=== What the exercise asks ===
Take every line from the material that has the word "returns" in it.
-------- Supplied data
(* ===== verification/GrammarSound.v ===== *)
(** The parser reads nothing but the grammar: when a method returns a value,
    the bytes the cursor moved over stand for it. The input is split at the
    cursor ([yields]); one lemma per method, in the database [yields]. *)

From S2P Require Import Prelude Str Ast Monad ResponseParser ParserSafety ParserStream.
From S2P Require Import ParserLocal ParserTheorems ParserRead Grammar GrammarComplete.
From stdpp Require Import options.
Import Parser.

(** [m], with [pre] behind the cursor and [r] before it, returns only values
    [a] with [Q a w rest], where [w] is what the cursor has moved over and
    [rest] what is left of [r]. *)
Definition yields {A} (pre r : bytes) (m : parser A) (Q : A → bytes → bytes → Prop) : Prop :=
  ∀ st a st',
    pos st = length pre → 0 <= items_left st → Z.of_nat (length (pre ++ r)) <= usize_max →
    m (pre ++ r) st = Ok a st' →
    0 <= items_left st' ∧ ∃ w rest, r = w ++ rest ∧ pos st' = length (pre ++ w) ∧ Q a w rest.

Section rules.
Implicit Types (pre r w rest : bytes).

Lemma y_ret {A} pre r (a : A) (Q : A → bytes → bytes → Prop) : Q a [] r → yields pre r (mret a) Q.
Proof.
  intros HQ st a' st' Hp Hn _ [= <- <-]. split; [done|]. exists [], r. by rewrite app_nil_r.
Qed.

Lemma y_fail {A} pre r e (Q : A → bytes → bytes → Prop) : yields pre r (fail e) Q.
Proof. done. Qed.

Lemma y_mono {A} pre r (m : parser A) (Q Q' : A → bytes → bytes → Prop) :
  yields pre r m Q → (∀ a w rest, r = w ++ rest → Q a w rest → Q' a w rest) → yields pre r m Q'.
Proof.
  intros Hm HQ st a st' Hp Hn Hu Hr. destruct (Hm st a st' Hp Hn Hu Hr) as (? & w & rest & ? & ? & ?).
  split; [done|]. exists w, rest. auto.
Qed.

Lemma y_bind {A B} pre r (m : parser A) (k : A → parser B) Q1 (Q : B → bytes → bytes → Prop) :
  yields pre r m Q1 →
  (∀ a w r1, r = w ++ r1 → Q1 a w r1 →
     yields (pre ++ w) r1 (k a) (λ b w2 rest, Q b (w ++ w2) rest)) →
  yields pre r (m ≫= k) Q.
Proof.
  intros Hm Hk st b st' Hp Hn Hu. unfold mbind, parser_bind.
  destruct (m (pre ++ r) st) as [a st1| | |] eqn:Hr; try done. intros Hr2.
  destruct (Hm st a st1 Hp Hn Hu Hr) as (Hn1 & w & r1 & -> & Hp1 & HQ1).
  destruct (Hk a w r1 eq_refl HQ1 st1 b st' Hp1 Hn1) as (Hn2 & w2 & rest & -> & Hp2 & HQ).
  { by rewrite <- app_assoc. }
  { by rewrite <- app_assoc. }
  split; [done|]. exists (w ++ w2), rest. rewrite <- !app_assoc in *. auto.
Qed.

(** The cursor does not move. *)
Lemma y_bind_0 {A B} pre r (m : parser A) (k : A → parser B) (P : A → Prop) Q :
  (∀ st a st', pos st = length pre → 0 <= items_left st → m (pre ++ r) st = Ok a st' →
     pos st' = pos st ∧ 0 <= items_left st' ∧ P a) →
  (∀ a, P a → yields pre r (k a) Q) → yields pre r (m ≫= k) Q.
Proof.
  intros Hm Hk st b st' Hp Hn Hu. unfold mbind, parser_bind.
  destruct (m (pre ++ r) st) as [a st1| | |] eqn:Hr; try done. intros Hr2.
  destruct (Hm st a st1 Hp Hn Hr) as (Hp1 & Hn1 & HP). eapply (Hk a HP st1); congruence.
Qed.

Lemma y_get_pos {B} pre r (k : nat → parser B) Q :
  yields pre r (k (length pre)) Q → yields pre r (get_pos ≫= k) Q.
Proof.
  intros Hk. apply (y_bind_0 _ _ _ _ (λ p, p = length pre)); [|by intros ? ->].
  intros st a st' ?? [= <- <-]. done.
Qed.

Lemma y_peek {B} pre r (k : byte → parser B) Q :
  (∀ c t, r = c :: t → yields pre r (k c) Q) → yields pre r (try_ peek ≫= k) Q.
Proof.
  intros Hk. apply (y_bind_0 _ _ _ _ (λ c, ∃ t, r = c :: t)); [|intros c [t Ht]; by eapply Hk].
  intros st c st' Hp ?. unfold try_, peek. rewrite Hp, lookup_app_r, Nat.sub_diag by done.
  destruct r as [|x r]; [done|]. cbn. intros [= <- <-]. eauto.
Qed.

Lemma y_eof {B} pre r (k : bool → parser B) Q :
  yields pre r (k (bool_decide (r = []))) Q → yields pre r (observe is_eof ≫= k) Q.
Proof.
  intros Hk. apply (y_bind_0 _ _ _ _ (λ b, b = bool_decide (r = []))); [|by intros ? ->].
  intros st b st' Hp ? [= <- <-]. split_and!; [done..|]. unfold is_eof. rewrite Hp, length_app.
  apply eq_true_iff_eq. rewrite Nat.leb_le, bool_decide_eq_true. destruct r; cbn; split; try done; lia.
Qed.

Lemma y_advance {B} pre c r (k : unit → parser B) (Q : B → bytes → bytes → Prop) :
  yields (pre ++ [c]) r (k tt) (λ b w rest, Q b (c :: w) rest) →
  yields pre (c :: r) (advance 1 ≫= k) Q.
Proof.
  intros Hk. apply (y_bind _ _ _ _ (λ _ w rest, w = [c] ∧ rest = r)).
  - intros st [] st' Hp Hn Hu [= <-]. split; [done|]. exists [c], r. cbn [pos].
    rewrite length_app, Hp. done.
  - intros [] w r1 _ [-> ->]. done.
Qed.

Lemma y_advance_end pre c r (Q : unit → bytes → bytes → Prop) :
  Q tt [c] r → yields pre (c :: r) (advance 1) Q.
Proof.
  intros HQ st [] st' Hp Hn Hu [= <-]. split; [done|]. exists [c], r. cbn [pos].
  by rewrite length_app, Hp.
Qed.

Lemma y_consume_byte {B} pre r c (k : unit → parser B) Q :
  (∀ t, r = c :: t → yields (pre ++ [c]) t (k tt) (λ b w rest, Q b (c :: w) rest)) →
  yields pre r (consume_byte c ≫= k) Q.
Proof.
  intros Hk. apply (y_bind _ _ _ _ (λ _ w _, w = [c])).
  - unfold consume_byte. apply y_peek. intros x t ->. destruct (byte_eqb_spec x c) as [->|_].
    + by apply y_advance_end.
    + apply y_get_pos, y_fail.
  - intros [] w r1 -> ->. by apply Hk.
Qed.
----------------
=== Finished task ===
(** The parser reads nothing but the grammar: when a method returns a value,
(** [m], with [pre] behind the cursor and [r] before it, returns only values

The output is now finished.